ABOUT THIS TASK.
Copy each line of the following material that has the string "encodeSubstrate".

RECORDS FOR THE TASK.
Lemma history_length b hs : history b hs → Z.of_nat (length hs) < two64.
Proof. destruct 1 as [|hs m _ _ (Hs & Hl & _)]; [done|]. rewrite length_app. cbn. lia. Qed.

Lemma history_sequence b hs : history b hs → ∀ i m, hs !! i = Some m → ms_Sequence m = Z.of_nat i + 1 ∧ bound_to b m.
Proof.
  induction 1 as [|hs m Hh IH Hb Hf]; intros i x Hx; [done|]. apply lookup_app_Some in Hx as [Hx|[Hi Hx]]; [by apply IH|].
  destruct (i - length hs)%nat as [|j] eqn:Ej; [|done]. injection Hx as <-. destruct Hf as (Hs & _). split; [lia|done].
Qed.

(** One message through the validator of a history. *)
Lemma Accept_history b hs raw res v :
  history b hs → Accept raw (summary b hs) = (res, v) →
  (∃ e, res = inl e ∧ v = summary b hs)
  ∨ ∃ m, raw = message_bytes m ∧ history b (hs ++ [m]) ∧ res = inr (is_new hs m) ∧ v = summary b (hs ++ [m]).
Proof.
  intros Hh E. destruct (Accept_spec b hs raw (history_length _ _ Hh)) as [Hyes Hno].
  destruct (decode raw b) as [e|m] eqn:Hd.
  - left. destruct Hno as (e' & Hno); [done|]. exists e'. rewrite Hno in E. by simplify_eq.
  - destruct (decide (may_follow hs m)) as [Hf|Hf].
    + right. exists m. rewrite (Hyes m eq_refl Hf) in E. simplify_eq. apply decode_spec in Hd as (_ & _ & Hb & _ & ->).
      split_and!; try done. by constructor.
    + left. destruct Hno as (e' & Hno); [by intros x [= <-]|]. exists e'. rewrite Hno in E. by simplify_eq.
Qed.
End Histories.

(** ** Substrate frames *)

Lemma uint32_of_put z : uint32_of (put_uint32 z) = z mod two32.
Proof.
  unfold uint32_of, put_uint32, two32. rewrite !byte_to_of_Z.
  replace (z / 65536) with (z / 256 / 256) by (by rewrite Z.div_div).
  replace (z / 16777216) with (z / 256 / 256 / 256) by (by rewrite !Z.div_div).
  apply (Z.mod_unique_pos _ _ (z / 256 / 256 / 256 / 256)).
  - pose proof (Z.mod_pos_bound z 256 ltac:(lia)). pose proof (Z.mod_pos_bound (z / 256) 256 ltac:(lia)).
    pose proof (Z.mod_pos_bound (z / 256 / 256) 256 ltac:(lia)). pose proof (Z.mod_pos_bound (z / 256 / 256 / 256) 256 ltac:(lia)). lia.
  - pose proof (Z.div_mod z 256 ltac:(lia)). pose proof (Z.div_mod (z / 256) 256 ltac:(lia)).
    pose proof (Z.div_mod (z / 256 / 256) 256 ltac:(lia)). pose proof (Z.div_mod (z / 256 / 256 / 256) 256 ltac:(lia)). lia.
Qed.

Lemma uint64_roundtrip z : is_u64 z → uint64_of (put_uint64 z) = z.
Proof.
  intros Hz. unfold uint64_of, put_uint64. change (take 4 (put_uint32 (z / two32) ++ put_uint32 z)) with (put_uint32 (z / two32)).
  change (drop 4 (put_uint32 (z / two32) ++ put_uint32 z)) with (put_uint32 z). rewrite !uint32_of_put.
  assert (0 ≤ z / two32 < two32) by (unfold is_u64, two64, two32 in *; split; [apply Z.div_pos; lia|apply Z.div_lt_upper_bound; lia]).
  rewrite (Z.mod_small (z / two32)) by done. pose proof (Z.div_mod z two32 ltac:(done)). lia.
Qed.

(** Round trip of substrate frames: a frame that is encoded is decoded to itself. *)
Theorem substrate_roundtrip f raw :
  is_u64 (sf_channel f) → encodeSubstrate f = inr raw → decodeSubstrate raw = inr f.
Proof.
  intros Hu. unfold encodeSubstrate. destruct (_ || _) eqn:E; [done|]. intros Hraw.
  assert (raw = [byte_of_Z 1; byte_of_Z (kind_byte (sf_kind f))] ++ put_uint64 (sf_channel f) ++ sf_body f) as -> by congruence. clear Hraw.
  apply orb_false_iff in E as [Hc Hv%negb_false_iff].
  assert (blen (sf_body f) ≤ MaximumMessage) as Hl.
  { unfold validSubstrate in Hv. destruct (sf_kind f); unfold MaximumMessage in *; lia. }
  assert (length (put_uint64 (sf_channel f)) = 8%nat) as Hp by done. pose proof (uint64_roundtrip _ Hu) as Hz.
  revert Hp Hz. generalize (put_uint64 (sf_channel f)) as p. intros p Hp Hz. unfold decodeSubstrate. cbn [app].
  assert (blen (byte_of_Z 1 :: byte_of_Z (kind_byte (sf_kind f)) :: p ++ sf_body f) = 10 + blen (sf_body f)) as ->.
  { unfold blen. cbn [length]. rewrite length_app. lia. }
  pose proof (blen_nonneg (sf_body f)).
  rewrite (proj2 (Z.ltb_ge _ _)) by (unfold substrateHeaderSize; lia). rewrite (proj2 (Z.ltb_ge _ _)) by (unfold substrateHeaderSize; lia).
  change (byte_to_Z (byte_of_Z 1) =? 1) with true. cbn [orb negb]. rewrite (take_app_length' p), (drop_app_length' p), Hz by done.
  assert (kind_of_byte (byte_to_Z (byte_of_Z (kind_byte (sf_kind f)))) = Some (sf_kind f)) as -> by (by destruct (sf_kind f)).
  rewrite Hc, Hv. by destruct f.
Qed.

(** ** Concrete messages *)

Module SignalWire.

#[local] Instance any_line : ICELib := λ _, true.

Definition binding : Binding := mkBinding "intent" 1 2 RoleControlling.
Definition hello : message :=
  mkMessage Schema "intent" 1 2 RoleControlling 1 "credentials" "ufrag" "passwordpasswordpassword" "" "".
Definition candidate : message := mkMessage Schema "intent" 1 2 RoleControlling 2 "candidate" "" "" "candidate:1" "".

Lemma signal_message_roundtrip_witness : decode (message_bytes candidate) binding = inr candidate.
Proof.
  refine (proj1 (signal_message_roundtrip binding candidate _ _ _ _ _)).
  - repeat split; vm_compute; reflexivity.
  - repeat split; vm_compute; done.
  - repeat constructor; apply plain_valid, plain_check; vm_compute; reflexivity.
  - done.
  - vm_compute. done.
Defined.

Lemma validator_refines_history_witness :
  Accept (message_bytes candidate) (summary binding [hello]) = (inr true, summary binding [hello; candidate]).
Proof.
  assert (decode (message_bytes candidate) binding = inr candidate) as Hd by (vm_compute; reflexivity).
  refine (proj1 (validator_refines_history binding [hello] (message_bytes candidate) _) candidate Hd _); [done|].
  apply (bool_decide_unpack (may_follow [hello] candidate)). vm_compute. exact I.
Defined.

Definition frame : substrateFrame := mkFrame substrateData 7 (message_bytes hello).

Lemma substrate_roundtrip_witness : ∃ raw, encodeSubstrate frame = inr raw ∧ decodeSubstrate raw = inr frame.
Proof.
  destruct (encodeSubstrate frame) as [e|raw] eqn:E; [by vm_compute in E|]. exists raw. split; [reflexivity|].
  apply substrate_roundtrip; [split; vm_compute; done|exact E].
Defined.
End SignalWire.
End SignalProtocolProofs.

WRITTEN ANSWER.
  is_u64 (sf_channel f) → encodeSubstrate f = inr raw → decodeSubstrate raw = inr f.
  intros Hu. unfold encodeSubstrate. destruct (_ || _) eqn:E; [done|]. intros Hraw.
Lemma substrate_roundtrip_witness : ∃ raw, encodeSubstrate frame = inr raw ∧ decodeSubstrate raw = inr frame.
  destruct (encodeSubstrate frame) as [e|raw] eqn:E; [by vm_compute in E|]. exists raw. split; [reflexivity|].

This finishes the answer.